◆ **Raw data**:
(** * LoopTrack: the replica exchange engine and the local record store

    A shallow embedding of [src/cloudSync.js] (push, pull, exchange through a
    shared folder) and of the merge cycle of [src/sync.js], with the
    properties of the specification proved about them.

    Modelling choices, all visible in the definitions below:

    - the file system is a finite map from directory paths to directories,
      a directory a finite map from entry names to entries; [path.join dir
      name] is the pair of the two, so entry names are single path
      components;
    - an entry is a regular file with its content, or [Blocked]: an entry
      that exists and is listed but can be neither read nor overwritten (a
      sub-directory of that name, a file without permission);
    - a JavaScript exception is the [Throw] outcome of a computation in the
      monad [js], [try/catch] is [try_catch]; the state a computation leaves
      behind when it throws is kept;
    - every file access and console line is appended to a trace, so that
      "never reads or writes" is a statement about the trace;
    - [JSON.parse], [JSON.stringify], the wall clock, the first-run prompt and
      the external usage tool are not code of this repository: they are
      section variables or parameters of the functions that use them;
    - the directories of the tree can be created, listed and renamed into:
      [mkdirSync], [readdirSync] and [renameSync] fail only where the tree
      says so (a missing directory, a missing entry); a path that exists and
      is no directory, or a directory without permission, is not a state of
      this model;
    - a JavaScript object used as a map is a [gmap] over its own properties
      together with its prototype: a lookup that finds no own property goes
      on to the prototype, and an assignment to ["__proto__"] can replace
      the prototype instead of creating a property;
    - a record file that parses gives a record set with its sync log, an
      object without one, or [null]; the stored records are objects, and the
      properties of a raw session that the code inspects are absent, [null]
      or strings, as section 3 of the specification types them. *)

From Stdlib Require Import Ascii String.
From stdpp Require Import gmap strings list fin_maps pretty.
(** What [print(e.stdout[-n:])] under [if e.stdout] adds to the log. *)
Definition tail_events (n : nat) (out : string) : list Event :=
  if Py.truthy out then [EvPrint (Py.last_chars n out)] else [].

(** The free space of the root file system, in bytes. *)
Definition free_bytes (h : Host) : Z := f_bavail h * f_frsize h.

Definition GiB : Z := 1024 ^ 3.

(** What [run] prints before the command: the description, when there is
    one and it is not empty. *)
Definition desc_events (style : string -> string) (desc : option string) : list Event :=
  match desc with
  | Some d => if Py.truthy d then [EvPrint (style d)] else []
  | None => []
  end.

(** The lines of the four helpers of run.py and of setup_raspberry_pi.py. *)
Definition run_info_line (msg : string) : string := Run.C +:+ "  -> " +:+ Run.X +:+ msg.
Definition run_err_line (msg : string) : string := Run.R +:+ "[XX]" +:+ Run.X +:+ " " +:+ msg.
Definition run_warn_line (msg : string) : string := Run.Y +:+ "[!!]" +:+ Run.X +:+ " " +:+ msg.
Definition pi_info_line (msg : string) : string :=
  SetupPi.CYAN +:+ "    → " +:+ msg +:+ SetupPi.RESET.
Definition pi_error_line (msg : string) : string :=
  SetupPi.RED +:+ "[✗] " +:+ msg +:+ SetupPi.RESET.
Definition pi_warn_line (msg : string) : string :=
  SetupPi.YELLOW +:+ "[!] " +:+ msg +:+ SetupPi.RESET.

(** The events of one failed required step of run.py, and of one failed
    step of setup_raspberry_pi.py. *)
Definition run_failure_events (cmd : string) (desc : option string) (out : string) : list Event :=
  desc_events run_info_line desc
  ++ [EvShell cmd; EvPrint (run_err_line ("Failed: " +:+ cmd))]
  ++ tail_events 600 out.

Definition pi_failure_events (cmd description out : string) : list Event :=
  desc_events pi_info_line (Some description)
  ++ [EvShell cmd; EvPrint (pi_error_line ("Command failed: " +:+ cmd))]
  ++ tail_events 500 out.

(** The commands run by a chain of required steps of run.py started on
    [h]: each command runs on the host its predecessor left, and the chain
    ends with the first command that fails. *)
Fixpoint required_chain (sh : Shell) (cmds : list string) (h : Host) : list string :=
  match cmds with
  | [] => []
  | c :: rest =>
      c :: (if sh_rc (sh c h) =? 0
            then required_chain sh rest (sh_host (sh c h))
            else [])
  end.

(** A stretch of the log in which nothing but printing happens: no shell
    command, no write, no directory made. *)
Definition quiet (l : list Event) : Prop := Forall (fun e => mutating e = false) l.

(** A computation only adds to the log. *)
Definition grows {A : Type} (m : M A) : Prop :=
  ∀ st, ∃ l, log (snd (m st)) = log st ++ l.

(** The user the scripts work for, as [real_user] and [get_real_user]
    read it from the environment of [h]. *)
Definition user_of (h : Host) : string := default "pi" (environ h !! "SUDO_USER").

(** The home directory of that user, the workspace folder of run.py and
    the shell profile. *)
Definition home_of (h : Host) : string := expanduser h ("~" +:+ user_of h).
Definition workspace_of (h : Host) : string := Py.path_join (home_of h) "claude-workspace".
Definition bashrc_of (h : Host) : string := Py.path_join (home_of h) ".bashrc".

(** The contents written to [path] with [open(path, w)], in order. *)
Definition writes_to (path : string) (l : list Event) : list string :=
  omap (fun e => match e with
                 | EvWrite p c => if String.eqb p path then Some c else None
                 | _ => None
                 end) l.


(** The last character of a string. *)
Fixpoint last_char (s : string) : option ascii :=
  match s with
  | EmptyString => None
  | String c EmptyString => Some c
  | String _ s' => last_char s'
  end.

(** The environment file of run.py on [h], and the two paths [scaffold]
    touches before it. *)
Definition env_file_of (h : Host) : string := Run.env_path (workspace_of h).
Definition workdir_of (h : Host) : string := Py.path_join (workspace_of h) "workspace".
Definition compose_file_of (h : Host) : string :=
  Py.path_join (workspace_of h) "docker-compose.yml".
Definition launcher_file_of (h : Host) : string :=
  Py.path_join (workspace_of h) "start-claude.sh".

(** [scaffold] gets as far as the environment file: making the working
    directory and writing the compose file raise nothing. *)
Definition reaches_env (h : Host) : bool :=
  match fs h !! workdir_of h with
  | Some (File _) => false
  | _ => match fs h !! compose_file_of h with
         | Some Dir => false
         | _ => true
         end
  end.

(** [lies_above q p]: the path [p] goes on from [q] with a slash.  Every
    directory that opening [p] passes through, and every directory that
    [os.makedirs(p)] may have to make, is such a [q]. *)
Definition lies_above (q p : string) : bool := String.prefix (q +:+ "/") p.

(** No regular file of the tree lies above [p]: looking [p] up fails, if it
    fails, because there is no such file, not because a file is where a
    directory should be ([NotADirectoryError]). *)
Definition clear_above (h : Host) (p : string) : Prop :=
  ∀ q c, fs h !! q = Some (File c) → lies_above q p = false.

(** Nothing is in the way of making the working directory. *)
Definition way_clear (h : Host) : Prop := clear_above h (workdir_of h).

(** The output of every command is text, so that [subprocess.run] decodes
    it. *)
Definition decodable (sh : Shell) : Prop :=
  ∀ cmd h, Py.is_text (sh_merged (sh cmd h)) = true
           ∧ Py.is_text (sh_stdout (sh cmd h)) = true.

(** The environment file is missing, or it still has the placeholder
    somewhere in it. *)
Definition env_is_fresh (h : Host) : bool :=
  match fs h !! env_file_of h with
  | None => true
  | Some (File old) => Py.contains Run.placeholder old
  | Some Dir => false
  end.

(** No event of the log appends to the file [path]. *)
Definition no_append (path : string) (l : list Event) : Prop :=
  Forall (fun e => appends path e = false) l.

◆ **Work to complete**:
Print out the whole of the material above exactly.

◆ **Response to the exercise**:
(** * LoopTrack: the replica exchange engine and the local record store

    A shallow embedding of [src/cloudSync.js] (push, pull, exchange through a
    shared folder) and of the merge cycle of [src/sync.js], with the
    properties of the specification proved about them.

    Modelling choices, all visible in the definitions below:

    - the file system is a finite map from directory paths to directories,
      a directory a finite map from entry names to entries; [path.join dir
      name] is the pair of the two, so entry names are single path
      components;
    - an entry is a regular file with its content, or [Blocked]: an entry
      that exists and is listed but can be neither read nor overwritten (a
      sub-directory of that name, a file without permission);
    - a JavaScript exception is the [Throw] outcome of a computation in the
      monad [js], [try/catch] is [try_catch]; the state a computation leaves
      behind when it throws is kept;
    - every file access and console line is appended to a trace, so that
      "never reads or writes" is a statement about the trace;
    - [JSON.parse], [JSON.stringify], the wall clock, the first-run prompt and
      the external usage tool are not code of this repository: they are
      section variables or parameters of the functions that use them;
    - the directories of the tree can be created, listed and renamed into:
      [mkdirSync], [readdirSync] and [renameSync] fail only where the tree
      says so (a missing directory, a missing entry); a path that exists and
      is no directory, or a directory without permission, is not a state of
      this model;
    - a JavaScript object used as a map is a [gmap] over its own properties
      together with its prototype: a lookup that finds no own property goes
      on to the prototype, and an assignment to ["__proto__"] can replace
      the prototype instead of creating a property;
    - a record file that parses gives a record set with its sync log, an
      object without one, or [null]; the stored records are objects, and the
      properties of a raw session that the code inspects are absent, [null]
      or strings, as section 3 of the specification types them. *)

From Stdlib Require Import Ascii String.
From stdpp Require Import gmap strings list fin_maps pretty.
(** What [print(e.stdout[-n:])] under [if e.stdout] adds to the log. *)
Definition tail_events (n : nat) (out : string) : list Event :=
  if Py.truthy out then [EvPrint (Py.last_chars n out)] else [].

(** The free space of the root file system, in bytes. *)
Definition free_bytes (h : Host) : Z := f_bavail h * f_frsize h.

Definition GiB : Z := 1024 ^ 3.

(** What [run] prints before the command: the description, when there is
    one and it is not empty. *)
Definition desc_events (style : string -> string) (desc : option string) : list Event :=
  match desc with
  | Some d => if Py.truthy d then [EvPrint (style d)] else []
  | None => []
  end.

(** The lines of the four helpers of run.py and of setup_raspberry_pi.py. *)
Definition run_info_line (msg : string) : string := Run.C +:+ "  -> " +:+ Run.X +:+ msg.
Definition run_err_line (msg : string) : string := Run.R +:+ "[XX]" +:+ Run.X +:+ " " +:+ msg.
Definition run_warn_line (msg : string) : string := Run.Y +:+ "[!!]" +:+ Run.X +:+ " " +:+ msg.
Definition pi_info_line (msg : string) : string :=
  SetupPi.CYAN +:+ "    → " +:+ msg +:+ SetupPi.RESET.
Definition pi_error_line (msg : string) : string :=
  SetupPi.RED +:+ "[✗] " +:+ msg +:+ SetupPi.RESET.
Definition pi_warn_line (msg : string) : string :=
  SetupPi.YELLOW +:+ "[!] " +:+ msg +:+ SetupPi.RESET.

(** The events of one failed required step of run.py, and of one failed
    step of setup_raspberry_pi.py. *)
Definition run_failure_events (cmd : string) (desc : option string) (out : string) : list Event :=
  desc_events run_info_line desc
  ++ [EvShell cmd; EvPrint (run_err_line ("Failed: " +:+ cmd))]
  ++ tail_events 600 out.

Definition pi_failure_events (cmd description out : string) : list Event :=
  desc_events pi_info_line (Some description)
  ++ [EvShell cmd; EvPrint (pi_error_line ("Command failed: " +:+ cmd))]
  ++ tail_events 500 out.

(** The commands run by a chain of required steps of run.py started on
    [h]: each command runs on the host its predecessor left, and the chain
    ends with the first command that fails. *)
Fixpoint required_chain (sh : Shell) (cmds : list string) (h : Host) : list string :=
  match cmds with
  | [] => []
  | c :: rest =>
      c :: (if sh_rc (sh c h) =? 0
            then required_chain sh rest (sh_host (sh c h))
            else [])
  end.

(** A stretch of the log in which nothing but printing happens: no shell
    command, no write, no directory made. *)
Definition quiet (l : list Event) : Prop := Forall (fun e => mutating e = false) l.

(** A computation only adds to the log. *)
Definition grows {A : Type} (m : M A) : Prop :=
  ∀ st, ∃ l, log (snd (m st)) = log st ++ l.

(** The user the scripts work for, as [real_user] and [get_real_user]
    read it from the environment of [h]. *)
Definition user_of (h : Host) : string := default "pi" (environ h !! "SUDO_USER").

(** The home directory of that user, the workspace folder of run.py and
    the shell profile. *)
Definition home_of (h : Host) : string := expanduser h ("~" +:+ user_of h).
Definition workspace_of (h : Host) : string := Py.path_join (home_of h) "claude-workspace".
Definition bashrc_of (h : Host) : string := Py.path_join (home_of h) ".bashrc".

(** The contents written to [path] with [open(path, w)], in order. *)
Definition writes_to (path : string) (l : list Event) : list string :=
  omap (fun e => match e with
                 | EvWrite p c => if String.eqb p path then Some c else None
                 | _ => None
                 end) l.


(** The last character of a string. *)
Fixpoint last_char (s : string) : option ascii :=
  match s with
  | EmptyString => None
  | String c EmptyString => Some c
  | String _ s' => last_char s'
  end.

(** The environment file of run.py on [h], and the two paths [scaffold]
    touches before it. *)
Definition env_file_of (h : Host) : string := Run.env_path (workspace_of h).
Definition workdir_of (h : Host) : string := Py.path_join (workspace_of h) "workspace".
Definition compose_file_of (h : Host) : string :=
  Py.path_join (workspace_of h) "docker-compose.yml".
Definition launcher_file_of (h : Host) : string :=
  Py.path_join (workspace_of h) "start-claude.sh".

(** [scaffold] gets as far as the environment file: making the working
    directory and writing the compose file raise nothing. *)
Definition reaches_env (h : Host) : bool :=
  match fs h !! workdir_of h with
  | Some (File _) => false
  | _ => match fs h !! compose_file_of h with
         | Some Dir => false
         | _ => true
         end
  end.

(** [lies_above q p]: the path [p] goes on from [q] with a slash.  Every
    directory that opening [p] passes through, and every directory that
    [os.makedirs(p)] may have to make, is such a [q]. *)
Definition lies_above (q p : string) : bool := String.prefix (q +:+ "/") p.

(** No regular file of the tree lies above [p]: looking [p] up fails, if it
    fails, because there is no such file, not because a file is where a
    directory should be ([NotADirectoryError]). *)
Definition clear_above (h : Host) (p : string) : Prop :=
  ∀ q c, fs h !! q = Some (File c) → lies_above q p = false.

(** Nothing is in the way of making the working directory. *)
Definition way_clear (h : Host) : Prop := clear_above h (workdir_of h).

(** The output of every command is text, so that [subprocess.run] decodes
    it. *)
Definition decodable (sh : Shell) : Prop :=
  ∀ cmd h, Py.is_text (sh_merged (sh cmd h)) = true
           ∧ Py.is_text (sh_stdout (sh cmd h)) = true.

(** The environment file is missing, or it still has the placeholder
    somewhere in it. *)
Definition env_is_fresh (h : Host) : bool :=
  match fs h !! env_file_of h with
  | None => true
  | Some (File old) => Py.contains Run.placeholder old
  | Some Dir => false
  end.

(** No event of the log appends to the file [path]. *)
Definition no_append (path : string) (l : list Event) : Prop :=
  Forall (fun e => appends path e = false) l.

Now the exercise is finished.